Task requirements: Go over the lines below, and when one contains the word "Lemma", copy it.

Supplied data:
(** [re.search] of the balance pattern in [s]: the match at the leftmost
    position that has one. *)
Fixpoint search_cash (s : string) : option string :=
  match match_cash_here s with
  | Some group1 => Some group1
  | None =>
      match s with
      | String _ s' => search_cash s'
      | EmptyString => None
      end
  end.

(** The win pattern anchored at the start of [s]: the words [you won] and a
    space, optional bold markers, the number (group 1), optional bold
    markers, two exclamation marks. *)
Definition match_won_here (s : string) : option string :=
  match strip_prefix "you won " s with
  | Some r =>
      match number (skip_stars r) with
      | Some (group1, r') =>
          if starts_with "!!" (skip_stars r') then Some group1 else None
      | None => None
      end
  | None => None
  end.

(** [re.search] of the win pattern in [s]. *)
Fixpoint search_won (s : string) : option string :=
  match match_won_here s with
  | Some group1 => Some group1
  | None =>
      match s with
      | String _ s' => search_won s'
      | EmptyString => None
      end
  end.

End Text.

(** ** Field updates of the engine ([self.field = v]) *)

Definition set_current_cash (v : Q) (self : BettingEngine) : BettingEngine :=
  {| current_cash := v;
     starting_balance := starting_balance self;
     current_bet := current_bet self;
     consecutive_losses := consecutive_losses self;
     total_bets := total_bets self;
     total_wins := total_wins self;
     total_losses := total_losses self;
     total_profit := total_profit self;
     session_start_time := session_start_time self;
     stop_loss_triggered := stop_loss_triggered self;
     profit_target_reached := profit_target_reached self;
     max_losses_reached := max_losses_reached self |}.

Definition set_starting_balance (v : Q) (self : BettingEngine) : BettingEngine :=
  {| current_cash := current_cash self;
     starting_balance := v;
     current_bet := current_bet self;
     consecutive_losses := consecutive_losses self;
     total_bets := total_bets self;
     total_wins := total_wins self;
     total_losses := total_losses self;
     total_profit := total_profit self;
     session_start_time := session_start_time self;
     stop_loss_triggered := stop_loss_triggered self;
     profit_target_reached := profit_target_reached self;
     max_losses_reached := max_losses_reached self |}.

Definition set_current_bet (v : Z) (self : BettingEngine) : BettingEngine :=
  {| current_cash := current_cash self;
     starting_balance := starting_balance self;
     current_bet := v;
     consecutive_losses := consecutive_losses self;
     total_bets := total_bets self;
     total_wins := total_wins self;
     total_losses := total_losses self;
     total_profit := total_profit self;
     session_start_time := session_start_time self;
     stop_loss_triggered := stop_loss_triggered self;
     profit_target_reached := profit_target_reached self;
     max_losses_reached := max_losses_reached self |}.

Definition set_consecutive_losses (v : Z) (self : BettingEngine) : BettingEngine :=
  {| current_cash := current_cash self;
     starting_balance := starting_balance self;
     current_bet := current_bet self;
     consecutive_losses := v;
     total_bets := total_bets self;
     total_wins := total_wins self;
     total_losses := total_losses self;
     total_profit := total_profit self;
     session_start_time := session_start_time self;
     stop_loss_triggered := stop_loss_triggered self;
     profit_target_reached := profit_target_reached self;
     max_losses_reached := max_losses_reached self |}.
(** The transformed plan is never longer than the retained plan. *)
Lemma transformGlobalPlan_length (s : Planner) (env : Environment) :
  (List.length (snd (value (transformGlobalPlan s env)))
   <= List.length (global_plan_ s))%nat.
Proof.
  unfold transformGlobalPlan, vec_at.
  destruct (global_plan_ s) as [|plan_pose plan];
    cbn -[skip_to_window transform_in_window]; [lia|].
  destruct (lookupTransform env _ _ _) as [transform|];
    cbn -[skip_to_window transform_in_window]; [|lia].
  destruct (transformPose env _ _) as [robot_pose|];
    cbn -[skip_to_window transform_in_window]; [|lia].
  pose proof (skip_to_window_length robot_pose
                (dist_threshold env * dist_threshold env)
                (plan_pose :: plan) DBL_MAX) as Hskip.
  destruct (skip_to_window _ _ _ _) as [rest sq_dist].
  pose proof (transform_in_window_length (global_frame_ (params s)) transform
                robot_pose (dist_threshold env * dist_threshold env)
                rest sq_dist) as Hin.
  cbn -[transform_in_window] in *. lia.
Qed.

(** [ROS_ASSERT] never stops a cycle: [computeVelocityCommands] returns. *)
Lemma cycle_front_no_abort (s : Planner) (env : Environment) :
  cycle_front s env <> Front_abort.
Proof.
  unfold cycle_front.
  destruct (initialized_ s); simpl; [|discriminate].
  destruct (getRobotPose env) as [global_pose|]; [|discriminate].
  destruct (fst (value (transformGlobalPlan s env))); simpl; [|discriminate].
  pose proof (transformGlobalPlan_length s env) as Hlen.
  unfold prunePlan.
  apply Nat.leb_le in Hlen. rewrite Hlen.
  destruct (prune_plan_ (params s)).
  - destruct (prune_loop _ _ _) as [tp gp].
    destruct (vec_back tp); discriminate.
  - destruct (vec_back _); discriminate.
Qed.

Lemma computeVelocityCommands_returns (s : Planner) (env : Environment)
    (cmd_vel : Twist) :
  exists r, computeVelocityCommands s env cmd_vel = Some r.
Proof.
  unfold computeVelocityCommands.
  pose proof (cycle_front_no_abort s env) as H.
  destruct (cycle_front s env); [eauto | congruence |].
  destruct (goalPositionReached _ _ _ _); eauto.
Qed.

(** ** The cycle *)

Lemma cycle_front_frame (s : Planner) (env : Environment) :
  match cycle_front s env with
  | Front_return s' _ => same_but_plan_and_costmap s s'
  | Front_abort => True
  | Front_continue s' _ _ _ _ _ => same_but_plan_and_costmap s s'
  end.
Proof.
  unfold cycle_front, same_but_plan_and_costmap.
  destruct (initialized_ s) eqn:Ei; simpl; [|rewrite Ei; auto 6].
  destruct (getRobotPose env); [|rewrite Ei; auto 6].
  destruct (fst (value (transformGlobalPlan s env))); simpl;
    [|rewrite Ei; auto 6].
  destruct (if prune_plan_ (params s) then _ else _) as [[tp gp]|]; [|exact I].
  destruct (vec_back tp); simpl; auto 6.
Qed.

(** C2. A call of [computeVelocityCommands] with an empty retained plan
    returns false, leaves [cmd_vel] and the whole planner object as they
    were and publishes nothing.  When the call gets as far as
    [transformGlobalPlan] (the planner is initialised and the robot pose is
    known), that function evaluates [global_plan_[0]] on the empty vector
    before it tests the size. *)
Theorem empty_plan_cycle (s : Planner) (env : Environment) (cmd_vel : Twist) :
  global_plan_ s = [] ->
  computeVelocityCommands s env cmd_vel
  = Some {| ret := false; cmd_vel_out := cmd_vel; planner := s;
            published := [];
            index_out_of_range :=
              initialized_ s && is_some (getRobotPose env) |}.
Proof.
  intro Hplan.
  unfold computeVelocityCommands, cycle_front, transformGlobalPlan, vec_at.
  rewrite Hplan.
  destruct (initialized_ s); simpl; [|reflexivity].
  destruct (getRobotPose env); reflexivity.
Qed.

Your solution:
Lemma transformGlobalPlan_length (s : Planner) (env : Environment) :
Lemma cycle_front_no_abort (s : Planner) (env : Environment) :
Lemma computeVelocityCommands_returns (s : Planner) (env : Environment)
Lemma cycle_front_frame (s : Planner) (env : Environment) :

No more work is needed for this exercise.